Now, she was alone in a subterranean, vampire-run clinical environment.
Having had the sex of her life with another species.
Over on that sofa. Like, right. Over. There.
As she glanced at the couch they’d made love on, it was impossible not to note that one arm and part of the back made things look as if it had been in a car accident. The poor thing was bent off whatever frame held the cushions together, all cockeyed and crooked.
She checked the TV again. Wheel of Fortune was just coming on and she muted Pat and Vanna.
She couldn’t believe that there was nothing on the news or online about what they had done in Ithaca the night before. Kraiten had been yelling about criminal trespassing. His own car had been stolen, for godsakes. But maybe he had realized that getting the authorities involved would be tricky. You’d have to explain why they were needed, and experimenting on a human subject—
Nate wasn’t human, she reminded herself.
As she thought about the billions and billions of dollars that Big Pharma competed for, she had to wonder if Kraiten would want the details of his company’s secret experiments kept quiet not because of any criminal implications—did human laws even cover non-human species? Was this an ASPCA issue, for godsakes?—but because then the other for-profit research corporations would try to get their own vampires for testing.
It was a sick way of looking at it, but drug breakthroughs were worth incalculable amounts of money, and BioMed’s CEO was that greedy—
Wait. His memories had been scrubbed, hadn’t they?
She slowly turned back to the TV. What if the man didn’t even know the raid had happened? Except how would that work? Did Murhder erase Kraiten’s recollections of everything, including the secret lab? In that case, what was going to happen when the researchers in Gerry’s department showed up to work on something that the CEO didn’t believe existed?

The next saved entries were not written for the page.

Definition takes_value (o : string) : bool :=
  existsb (String.eqb o) ["--name"; "--id"; "--host"; "--client"; "--ikeport"; "--dpddelay"; "--debug"]%string.

Definition set_option (o v : string) (q : request) : request :=
  match q_right q with
  | Some r => mkRequest (q_flags q) (q_left q) (Some ((o, v) :: r))
  | None => mkRequest (q_flags q) ((o, v) :: q_left q) None
  end.

Fixpoint read_args (args : list string) (q : request) : request :=
  match args with
  | [] => q
  | o :: rest =>
      if String.eqb o "--to" then read_args rest (mkRequest (q_flags q) (q_left q) (Some []))
      else if takes_value o then match rest with
                                 | v :: rest => read_args rest (set_option o v q)
                                 | [] => q
                                 end
      else read_args rest (mkRequest (o :: q_flags q) (q_left q) (q_right q))
  end.

(** What a run does to the connections of pluto, by name. *)
Definition pluto_effect (args : list string) (m : gmap string request) : gmap string request :=
  let q := read_args args (mkRequest [] [] None) in
  match option_value nameArg (q_left q), q_right q with
  | Some name, Some _ => <[name := q]> m
  | Some name, None => if existsb (String.eqb "--delete") (q_flags q) then delete name m else m
  | None, _ => m
  end.

(** A name that can be printed in quotes. *)
Definition printable (n : string) : Prop := n <> "" /\ quote ∉ chars n.

#[global] Instance printable_dec n : Decision (printable n).
Proof. unfold printable. apply _. Defined.

(** A run that succeeds has this effect, and one that fails this one or none; its
    start, the secrets and the files change no connection. *)
Class PlutoLaws (W : Type) `{!Pluto W} := {
  pluto_conns : W -> gmap string request;
  whack_ok : forall args w w', whack_run args w = (Ok tt, w') -> pluto_conns w' = pluto_effect args (pluto_conns w);
  whack_err : forall args w e w', whack_run args w = (Err e, w') ->
    pluto_conns w' = pluto_conns w \/ pluto_conns w' = pluto_effect args (pluto_conns w);
  log_conns : forall f w, pluto_conns (open_log f w).2 = pluto_conns w;
  start_conns : forall args w, pluto_conns (pluto_start args w).2 = pluto_conns w;
  stat_conns : forall w, pluto_conns (stat_socket w).2 = pluto_conns w;
  read_conns : forall w, pluto_conns (conf_Read w).2 = pluto_conns w;
  write_conns : forall s w, pluto_conns (conf_Write s w).2 = pluto_conns w;
  append_conns : forall s w, pluto_conns (conf_Append s w).2 = pluto_conns w;
  remove_conns : forall w, pluto_conns (conf_Remove w).2 = pluto_conns w;
  status_loaded : forall w lines w' n, whack_status w = (Ok lines, w') -> printable n ->
    n ∈ read_loaded lines <-> n ∈ dom (pluto_conns w);
  status_conns : forall w, pluto_conns (whack_status w).2 = pluto_conns w;
  add_ok : forall n w w', auto_add n w = (Ok tt, w') -> n ∈ dom (pluto_conns w');
  add_other : forall n n' w, n' <> n -> pluto_conns (auto_add n w).2 !! n' = pluto_conns w !! n';
}.

Lemma toConnectionName_printable cable f l r : validateCableName cable = true -> printable (toConnectionName cable f l r).
Proof.
  unfold validateCableName. intros [[_ _]%andb_true_iff Hc]%andb_true_iff. rewrite forallb_forall in Hc.
  assert (Hi : forall n, quote ∉ chars (Strconv.Itoa (Z.of_nat n))).
  { intros n Hin. pose proof (Itoa_digits (Z.of_nat n) ltac:(lia)) as Hd. rewrite Forall_forall in Hd.
    by apply (digit_name_char quote); [apply Hd|]. }
  unfold toConnectionName. split.
  - intros He. apply (f_equal chars) in He. rewrite !chars_app in He. by destruct (chars cable).
  - rewrite !chars_app, !not_elem_of_app. split; [|split; [|split; [|split; [|split; [|split; [|]]]]]]; try apply Hi.
    + intros Hin. apply list_elem_of_In in Hin. by apply (quote_name_char quote); [apply Hc|].
    + by vm_compute; set_solver.
    + by destruct f; vm_compute; set_solver.
    + by vm_compute; set_solver.
    + by vm_compute; set_solver.
Qed.

Lemma pluto_effect_twice args m : pluto_effect args (pluto_effect args m) = pluto_effect args m.
Proof.
  unfold pluto_effect. destruct (option_value _ _) as [n|]; [|done]. destruct (q_right _); [apply insert_insert_eq|].
  destruct (existsb _ _); [apply delete_delete_eq|done].
Qed.

Section requests.
Context {W G : Type} `{!Pluto W} `{!PlutoLaws W} `{!GaugeVec G} `{K8sNet}.
Context (now : Z).
Implicit Types (i : libreswan W G) (w : W).


Lemma whack_effect args w w' : whack args w = (Ok tt, w') -> pluto_conns w' = pluto_effect args (pluto_conns w).
Proof.
  unfold whack. enough (Hn : forall n w, whack_tries (S n) args w = (Ok tt, w') ->
    pluto_conns w' = pluto_effect args (pluto_conns w)) by apply Hn.
  clear w. intros n. induction n as [|n IH]; intros w; cbn [whack_tries];
    unfold mbind, eff_bind, attempt; destruct (whack_run args w) as [[[]|e] w1] eqn:Hw; try done.
  - intros [= <-]. by apply whack_ok.
  - intros [= <-]. by apply whack_ok.
  - intros Hr. apply IH in Hr. rewrite Hr. apply whack_err in Hw as [->| ->]; [done|apply pluto_effect_twice].
Qed.

(** ** Every pair of subnets *)
Definition all_pairs (left right : list string) : list (nat * string * nat * string) :=
  l ← imap pair left; r ← imap pair right; [(l.1, l.2, r.1, r.2)].

Lemma elem_of_all_pairs left right x : x ∈ all_pairs left right <->
  left !! x.1.1.1 = Some x.1.1.2 /\ right !! x.1.2 = Some x.2.
Proof.
  unfold all_pairs. rewrite list_elem_of_bind. split.
  - intros ([a l] & Hx & (j & y & [= -> ->] & Hl)%elem_of_lookup_imap). apply list_elem_of_bind in Hx.
    destruct Hx as ([b r] & ->%list_elem_of_singleton & (k & z & [= -> ->] & Hr)%elem_of_lookup_imap). done.
  - destruct x as [[[a l] b] r]. simpl. intros [Hl Hr]. exists (a, l). split.
    + apply list_elem_of_bind. exists (b, r). split; [by left|]. apply elem_of_lookup_imap. eauto.
    + apply elem_of_lookup_imap. eauto.
Qed.

Lemma for_each_app {A} (f : A -> eff (libreswan W G) string unit) l1 l2 i :
  for_each f (l1 ++ l2) i = (_ ← for_each f l1; for_each f l2) i.
Proof.
  revert i. induction l1 as [|x l1 IH]; intros i; [done|]. cbn [app for_each]. unfold mbind, eff_bind in *.
  destruct (f x i) as [[[]|] i1]; [apply IH|done].
Qed.

Lemma bind_ext {A B} (m m' : eff (libreswan W G) string A) (f f' : A -> eff (libreswan W G) string B) i :
  (forall i, m i = m' i) -> (forall a i, f a i = f' a i) -> (m ≫= f) i = (m' ≫= f') i.
Proof. intros Hm Hf. unfold mbind, eff_bind. rewrite Hm. destruct (m' i) as [[a|] i1]; [apply Hf|done]. Qed.


Lemma for_pairs_all left right f i : for_pairs left right f i =
  for_each (fun '(lsi, l, rsi, r) => f lsi l rsi r) (all_pairs left right) i.
Proof.
  unfold for_pairs, all_pairs. revert i. induction (imap pair left) as [|[a l] ls IH]; intros i; [done|].
  rewrite bind_cons, for_each_app. apply bind_ext; [|intros; apply IH]. clear.
  assert (Hr : forall i, for_each (fun '(rsi, r) => f a l rsi r) (imap pair right) i =
    for_each (fun '(lsi, l, rsi, r) => f lsi l rsi r) (imap pair right ≫= (fun r => [(a, l, r.1, r.2)])) i).
  { induction (imap pair right) as [|[b r] rs IH]; intros i; [done|].
    cbn. apply bind_ext; [done|intros; apply IH]. }
  apply Hr.
Qed.

(** A loop of which each round changes pluto in one way. *)
Lemma for_each_effect {A} (f : A -> eff (libreswan W G) string unit) (g : A -> gmap string request -> gmap string request)
    l i w i' :
  (forall x w i', x ∈ l -> f x (with_host w i) = (Ok tt, i') ->
     exists w', i' = with_host w' i /\ pluto_conns w' = g x (pluto_conns w)) ->
  for_each f l (with_host w i) = (Ok tt, i') ->
  exists w', i' = with_host w' i /\ pluto_conns w' = foldl (fun m x => g x m) (pluto_conns w) l.
Proof.
  revert w. induction l as [|x l IH]; intros w Hf; cbn [for_each]; [intros [= <-]; eauto|]. intros Hr.
  apply eff_bind_inv in Hr as [([] & i1 & Hx & Hr)|(? & _ & [=])].
  apply Hf in Hx as (w1 & -> & Hw1); [|by left]. destruct (IH w1) as (w' & -> & Hw'); [|done|].
  - intros y w2 i2 Hy. apply Hf. by right.
  - exists w'. split; [done|]. by rewrite Hw', Hw1.
Qed.

Lemma on_host_ok {E A} (wrap : E -> string) (m : eff W E A) i a i' :
  on_host wrap m i = (Ok a, i') -> exists w', m (host i) = (Ok a, w') /\ i' = with_host w' i.
Proof. unfold on_host. destruct (m (host i)) as [[b|e] w]; [|done]. intros [= <- <-]. eauto. Qed.

(** ** The connections that are loaded *)
Lemma foldl_insert_lookup {A} (k : A -> string) (v : A -> request) l (m : gmap string request) x :
  (forall x y, x ∈ l -> y ∈ l -> k x = k y -> v x = v y) -> x ∈ l ->
  foldl (fun m x => <[k x := v x]> m) m l !! k x = Some (v x).
Proof.
  induction l as [|y l IH] using rev_ind; [intros _ []%elem_of_nil|]. intros Hk Hx. rewrite foldl_app. cbn [foldl].
  destruct (decide (k y = k x)) as [He|He].
  - rewrite He, lookup_insert_eq. f_equal. apply Hk; [set_solver|done|done].
  - rewrite lookup_insert_ne by done. apply IH; [set_solver|]. set_solver.
Qed.

Lemma foldl_insert_other {A} (k : A -> string) (v : A -> request) l (m : gmap string request) n :
  n ∉ k <$> l -> foldl (fun m x => <[k x := v x]> m) m l !! n = m !! n.
Proof.
  revert m. induction l as [|y l IH]; intros m Hn; [done|]. cbn in *. apply not_elem_of_cons in Hn as [Hy Hn].
  rewrite IH by done. by apply lookup_insert_ne.
Qed.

Jeez, the implications were like an LSAT test that strained the capacity of the human mind.
Where did the memories start and stop?
She thought of Gerry’s death. And that of his boss, Dr. McCaid.

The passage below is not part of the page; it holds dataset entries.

(** * Gutenberg book search: text analysis and record store

    A shallow embedding of the core of [gutenberg_demo_V16.py]:

    - [remove_html_tags], the regular-expression tag stripper;
    - [BookSearchApp.get_top_ten_words], the word-frequency ranking;
    - [BookManager], the SQLite-backed store of (title, word, frequency)
      rows, with its five operations.

    A Python [str] is represented by its UTF-8 encoding, a [string] of
    8-bit characters.  Every character the program singles out ([<], [>],
    the newline, the 32 characters of [string.punctuation], the letters
    SQLite's [LOWER] folds) is an ASCII character, and an ASCII byte never
    occurs inside a multi-byte UTF-8 sequence, so the byte-level scans below
    act on the encoding exactly as the program acts on the code points. *)

From Stdlib Require Import List String Ascii Bool Arith ZArith Lia Sorted
  Permutation.
Import ListNotations.

Open Scope string_scope.
Open Scope Z_scope.

(** ** Characters and strings *)

Definition newline : ascii := ascii_of_nat 10.

Definition code (c : ascii) : nat := nat_of_ascii c.

(** Membership of a string in a collection, as Python's [in] on a set. *)
Definition mem (w : string) (l : list string) : bool :=
  existsb (String.eqb w) l.

(** Does the character [c] occur in [s]? *)
Fixpoint contains (c : ascii) (s : string) : bool :=
  match s with
  | EmptyString => false
  | String d r => Ascii.eqb d c || contains c r
  end.

(** [string.punctuation]: the 32 ASCII punctuation characters, by code:
    33..47, 58..64, 91..96 and 123..126. *)
Definition punctuation : list ascii :=
  map ascii_of_nat (seq 33 15 ++ seq 58 7 ++ seq 91 6 ++ seq 123 4).

Definition is_punctuation (c : ascii) : bool :=
  existsb (Ascii.eqb c) punctuation.

(** [text.translate(str.maketrans('', '', string.punctuation))]: every
    punctuation character is deleted, every other character is kept. *)
Fixpoint translate (s : string) : string :=
  match s with
  | EmptyString => EmptyString
  | String c r =>
      if is_punctuation c then translate r else String c (translate r)
  end.

(** Case folding of the 26 ASCII capitals, every other byte unchanged.  This
    is SQLite's built-in [LOWER] exactly (it folds ASCII only, byte by byte),
    and it is Python's [str.lower] on ASCII text. *)
Definition lower_char (c : ascii) : ascii :=
  if (65 <=? code c)%nat && (code c <=? 90)%nat
  then ascii_of_nat (code c + 32) else c.

Fixpoint ascii_lower (s : string) : string :=
  match s with
  | EmptyString => EmptyString
  | String c r => String (lower_char c) (ascii_lower r)
  end.

(** The ASCII characters Python's [str.split()] treats as separators:
    tab, line feed, vertical tab, form feed, carriage return, the four
    separators 28..31 and the space. *)
Definition is_space (c : ascii) : bool :=
  ((9 <=? code c)%nat && (code c <=? 13)%nat)
  || ((28 <=? code c)%nat && (code c <=? 32)%nat).

Definition flush (cur : string) : list string :=
  match cur with
  | EmptyString => []
  | _ => [cur]
  end.

(** [s.split()] on ASCII text: maximal runs of non-separators, in order;
    [cur] is the token being read.  No empty token is produced. *)
Fixpoint split_from (cur : string) (s : string) : list string :=
  match s with
  | EmptyString => flush cur
  | String c r =>
      if is_space c then flush cur ++ split_from EmptyString r
      else split_from (cur ++ String c EmptyString) r
  end.

Definition ascii_split (s : string) : list string := split_from EmptyString s.

(** ** remove_html_tags *)

(** The pattern is [<.*?>], compiled without [re.DOTALL]: the dot matches
    any character except the newline. *)
Definition dot_matches (c : ascii) : bool := negb (Ascii.eqb c newline).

Kraiten had done many things wrong, and she had the proof. Plus the vampires were back in their own world now, safe and sound. When she returned to her side, she needed to go to the authorities with—
Once again, that blazing headache pounded through her skull on steel horseshoes, the pain eclipsing all thought about where she needed to go with that she knew. Rubbing her face, she abruptly remembered why it wasn’t a great idea to eat boatloads of sugar, salt, and caffeine on a oner once you were out of your late teens and early twenties.
“You okay?”
Sarah jumped as someone spoke up, and it was miraculous. As she opened her eyes and focused on Jane, the headache essentially disappeared.